(PROBLEM DESCRIPTION) Look for the word "upper" in the entries and copy each line where it appears.

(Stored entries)
(** [x in l] for a list of strings. *)
Definition contains (l : list string) (x : string) : bool := existsb (String.eqb x) l.

(** What an f-string prints for a value that is a str or [None]. *)
Definition format (o : option string) : string :=
  match o with
  | Some s => s
  | None => "None"
  end.

(** The exceptions the modelled code lets escape. *)
Inductive exn :=
| IndexError
| ValueError
| TypeError
| KeyError
| ApiError
| Exception (msg : string)
| OperationalError (e : Sql.error).

Inductive outcome (A : Type) :=
| Return (a : A)
| Raise (e : exn).

Arguments Return {A} a.
Arguments Raise {A} e.

Definition bind (A B : Type) (m : outcome A) (k : A -> outcome B) : outcome B :=
  match m with
  | Return a => k a
  | Raise e => Raise e
  end.

End Py.

(* ================================================================== *)
(** ** [ReportHelper.get_cloud_accounts] *)

Module Discovery.

(** The fields of an integration every branch reads:
    [row["name"]], [row["isOrg"]], [row["enabled"]], [row["state"]["ok"]]. *)
Record common := {
  name : string;
  isOrg : bool;
  enabled : bool;
  state_ok : bool }.

(** An element of [cloud_accounts["data"]], by its [type] tag, with the
    fields its branch reads: the keys of
    [state.details.projectErrors] / [subscriptionErrors], [data.id],
    [data.idType], [data.crossAccountCredentials.roleArn], [data.tenantId]. *)
Inductive integration :=
| GcpCfg (c : common) (projectErrors : list string) (id idType : string)
| AwsCfg (c : common) (roleArn : string)
| AzureCfg (c : common) (subscriptionErrors : list string) (tenantId : string)
| OtherCfg (type : string) (c : common).

(** A row of the LQL query over [LW_HE_MACHINES]. *)
Record machine_account := {
  ACCOUNTID : option string;
  PROJECTID : option string;
  VMPROVIDER : option string }.

(** An entry of the returned list. *)
Record account := {
  a_lwAccount : string;
  accountId : string;
  a_name : string;
  a_isOrg : option bool;
  a_enabled : bool;
  a_state : option bool;
  a_type : string }.

(** The locals of the function: the result list and the three dedup lists. *)
Record locals := {
  accounts : list account;
  aws_accounts : list string;
  gcp_accounts : list string;
  azure_accounts : list string }.

Definition integrated (lwAccount accountId type : string) (c : common) : account :=
  {| a_lwAccount := lwAccount;
     accountId := accountId;
     a_name := name c;
     a_isOrg := Some (isOrg c);
     a_enabled := enabled c;
     a_state := Some (state_ok c);
     a_type := type |}.

Definition lql_discovered (lwAccount accountId type : string) : account :=
  {| a_lwAccount := lwAccount;
     accountId := accountId;
     a_name := "LQL Discovered";
     a_isOrg := None;
     a_enabled := true;
     a_state := None;
     a_type := type |}.

(** The organization id of a GcpCfg row after the override. *)
Definition gcp_orgId (id idType : string) (organization : option string) : option string :=
  let orgId := if String.eqb idType "ORGANIZATION" then Some id else None in
  match orgId with
  | Some _ => orgId
  | None => match organization with
            | Some _ => organization
            | None => orgId
            end
  end.

(** [for projectId in projectIds: ...] *)
Definition gcp_project (lwAccount : string) (c : common) (orgId : option string)
           (st : locals) (projectId : string) : locals :=
  let accountId := "gcp:" ++ Py.format orgId ++ ":" ++ projectId in
  if negb (Py.contains (gcp_accounts st) projectId) then
    {| accounts := accounts st ++ [integrated lwAccount accountId "GcpCfg" c];
       aws_accounts := aws_accounts st;
       gcp_accounts := gcp_accounts st ++ [projectId];
       azure_accounts := azure_accounts st |}
  else st.

(** [for subscriptionId in subscriptionIds: ...] *)
Definition azure_subscription (lwAccount : string) (c : common) (tenantId : string)
           (st : locals) (subscriptionId : string) : locals :=
  let accountId := "az:" ++ tenantId ++ ":" ++ Py.upper subscriptionId in
  if negb (Py.contains (azure_accounts st) (Py.upper subscriptionId)) then
    {| accounts := accounts st ++ [integrated lwAccount accountId "AzureCfg" c];
       aws_accounts := aws_accounts st;
       gcp_accounts := gcp_accounts st;
       azure_accounts := azure_accounts st ++ [Py.upper subscriptionId] |}
  else st.

(** The body of [for row in cloud_accounts["data"]]. *)
Definition integration_row (lwAccount : string) (organization : option string)
           (st : locals) (row : integration) : Py.outcome locals :=
  match row with
  | GcpCfg c projectIds id idType =>
      Py.Return (fold_left (gcp_project lwAccount c (gcp_orgId id idType organization))
                           projectIds st)
  | AwsCfg c roleArn =>
      match nth_error (Py.split ":" roleArn) 4 with
      | None => Py.Raise Py.IndexError
      | Some account =>
          let accountId := "aws:" ++ account in
          if negb (Py.contains (aws_accounts st) account) then
            Py.Return
              {| accounts := accounts st ++ [integrated lwAccount accountId "AwsCfg" c];
                 aws_accounts := aws_accounts st ++ [account];
                 gcp_accounts := gcp_accounts st;
                 azure_accounts := azure_accounts st |}
          else Py.Return st
      end
  | AzureCfg c subscriptionIds tenantId =>
      Py.Return (fold_left (azure_subscription lwAccount c tenantId) subscriptionIds st)
  | OtherCfg _ _ => Py.Return st
  end.

Fixpoint integration_pass (lwAccount : string) (organization : option string)
         (st : locals) (rows : list integration) : Py.outcome locals :=
  match rows with
  | [] => Py.Return st
  | row :: rest =>
      Py.bind (integration_row lwAccount organization st row)
              (fun st' => integration_pass lwAccount organization st' rest)
  end.

(** [accountId.split(":")[-1]] *)
Definition last_segment (accountId : string) : string :=
  last (Py.split ":" accountId) "".

Definition equals (o : option string) (s : string) : bool :=
  match o with
  | Some x => String.eqb x s
  | None => false
  end.

(** The three conditions of the if / elif / elif over a telemetry row; each
    gives the raw identifier when it holds. *)
Definition aws_candidate (st : locals) (m : machine_account) : option string :=
  match ACCOUNTID m with
  | Some a =>
      if equals (VMPROVIDER m) "AWS" && negb (Py.contains (aws_accounts st) a)
      then Some a else None
  | None => None
  end.

Definition gcp_candidate (st : locals) (m : machine_account) : option string :=
  match PROJECTID m with
  | Some p =>
      if equals (VMPROVIDER m) "GCE" && negb (Py.contains (gcp_accounts st) p)
      then Some p else None
  | None => None
  end.

Definition azure_candidate (st : locals) (m : machine_account) : option string :=
  match PROJECTID m with
  | Some p =>
      if equals (VMPROVIDER m) "Azure" && negb (Py.contains (azure_accounts st) p)
      then Some p else None
  | None => None
  end.

(** The body of [for m in machine_accounts]. *)
Definition telemetry_row (lwAccount : string) (st : locals) (m : machine_account) : locals :=
  match aws_candidate st m with
  | Some a =>
      let accountId := "aws:" ++ a in
      if negb (Py.contains (aws_accounts st) (last_segment accountId)) then
        {| accounts := accounts st ++ [lql_discovered lwAccount accountId "AwsLql"];
           aws_accounts := aws_accounts st ++ [a];
           gcp_accounts := gcp_accounts st;
           azure_accounts := azure_accounts st |}
      else st
  | None =>
  match gcp_candidate st m with
  | Some p =>
      let accountId := "gcp::" ++ p in
      if negb (Py.contains (gcp_accounts st) (last_segment accountId)) then
        {| accounts := accounts st ++ [lql_discovered lwAccount accountId "GcpLql"];
           aws_accounts := aws_accounts st;
           gcp_accounts := gcp_accounts st ++ [p];
           azure_accounts := azure_accounts st |}
      else st
  | None =>
  match azure_candidate st m with
  | Some p =>
      let accountId := "az::" ++ p in
      if negb (Py.contains (azure_accounts st) (last_segment accountId)) then
        {| accounts := accounts st ++ [lql_discovered lwAccount accountId "AzureLql"];
           aws_accounts := aws_accounts st;
           gcp_accounts := gcp_accounts st;
           azure_accounts := azure_accounts st ++ [p] |}
      else st
  | None => st
  end end end.

Definition telemetry_pass (lwAccount : string) (st : locals)
           (machine_accounts : list machine_account) : locals :=
  fold_left (telemetry_row lwAccount) machine_accounts st.

Definition start : locals :=
  {| accounts := []; aws_accounts := []; gcp_accounts := []; azure_accounts := [] |}.

(** [get_cloud_accounts]: [cloud_accounts] is [cloud_accounts["data"]],
    [machine_accounts] the rows the LQL query returned. *)
Definition get_cloud_accounts (cloud_accounts : list integration)
           (machine_accounts : list machine_account)
           (lwAccount : string) (organization : option string)
  : Py.outcome (list account) :=
  Py.bind (integration_pass lwAccount organization start cloud_accounts)
          (fun st => Py.Return (accounts (telemetry_pass lwAccount st machine_accounts))).

Fixpoint has_colon (s : string) : bool :=
  match s with
  | EmptyString => false
  | String c s' => Ascii.eqb c ":" || has_colon s'
  end.

(** The scope segment an integration puts into its composite keys: the
    organization id of a GcpCfg row, the tenant id of an AzureCfg row. *)
Definition scope_segment (organization : option string) (row : integration) : string :=
  match row with
  | GcpCfg _ _ id idType => Py.format (gcp_orgId id idType organization)
  | AzureCfg _ _ tenantId => tenantId
  | _ => ""
  end.

(** An entry that the telemetry pass may put on top of the locals [st]: an
    LQL-discovered account of a telemetry row whose raw identifier is not
    in the provider's dedup list of [st]. *)
Definition telemetry_derived (lwAccount : string) (st : locals)
           (machine_accounts : list machine_account) (e : account) : Prop :=
  (exists a, e = lql_discovered lwAccount ("aws:" ++ a) "AwsLql" /\
             ~ In a (aws_accounts st) /\
             exists m, In m machine_accounts /\ ACCOUNTID m = Some a /\
                       VMPROVIDER m = Some "AWS") \/
  (exists p, e = lql_discovered lwAccount ("gcp::" ++ p) "GcpLql" /\
             ~ In p (gcp_accounts st) /\
             exists m, In m machine_accounts /\ PROJECTID m = Some p /\
                       VMPROVIDER m = Some "GCE") \/
  (exists p, e = lql_discovered lwAccount ("az::" ++ p) "AzureLql" /\
             ~ In p (azure_accounts st) /\
             exists m, In m machine_accounts /\ PROJECTID m = Some p /\
                       VMPROVIDER m = Some "Azure").

(** The composite key of an entry is built from a raw identifier of the
    dedup list of its provider, behind a scope segment without colon. *)
Definition keyed (st : locals) (e : account) : Prop :=
  (exists x, accountId e = "aws:" ++ x /\ In x (aws_accounts st)) \/
  (exists o p, accountId e = "gcp:" ++ o ++ ":" ++ p /\
               has_colon o = false /\ In p (gcp_accounts st)) \/
  (exists t s, accountId e = "az:" ++ t ++ ":" ++ s /\
               has_colon t = false /\ In s (azure_accounts st)).

Definition well_keyed (st : locals) : Prop :=
  NoDup (map accountId (accounts st)) /\ Forall (keyed st) (accounts st).

(** The dedup lists only grow. *)
Definition grows (st st' : locals) : Prop :=
  incl (aws_accounts st) (aws_accounts st') /\
  incl (gcp_accounts st) (gcp_accounts st') /\
  incl (azure_accounts st) (azure_accounts st').

Definition some_common : common :=
  {| name := "integration"; isOrg := false; enabled := true; state_ok := true |}.


(** A GCP project that is integrated and also seen in the telemetry. *)
Definition gcp_integrations : list integration :=
  [GcpCfg some_common ["proj-1"] "123" "ORGANIZATION"].

Definition gcp_telemetry : list machine_account :=
  [{| ACCOUNTID := None; PROJECTID := Some "proj-1"; VMPROVIDER := Some "GCE" |};
   {| ACCOUNTID := None; PROJECTID := Some "proj-2"; VMPROVIDER := Some "GCE" |}].

(** What a pass over integrations keeps and brings: well-keyed locals,
    grown dedup lists, and entries with an [isOrg] appended. *)
Definition extended (st st' : locals) : Prop :=
  well_keyed st' /\ grows st st' /\
  exists added, accounts st' = (accounts st ++ added)%list /\
                Forall (fun e => a_isOrg e <> None) added.

End Discovery.

(* ================================================================== *)
(** ** [ReportHelper.get_compliance_report] *)

Module ComplianceFetch.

(WRITTEN REPLY)
  let accountId := "az:" ++ tenantId ++ ":" ++ Py.upper subscriptionId in
  if negb (Py.contains (azure_accounts st) (Py.upper subscriptionId)) then
       azure_accounts := azure_accounts st ++ [Py.upper subscriptionId] |}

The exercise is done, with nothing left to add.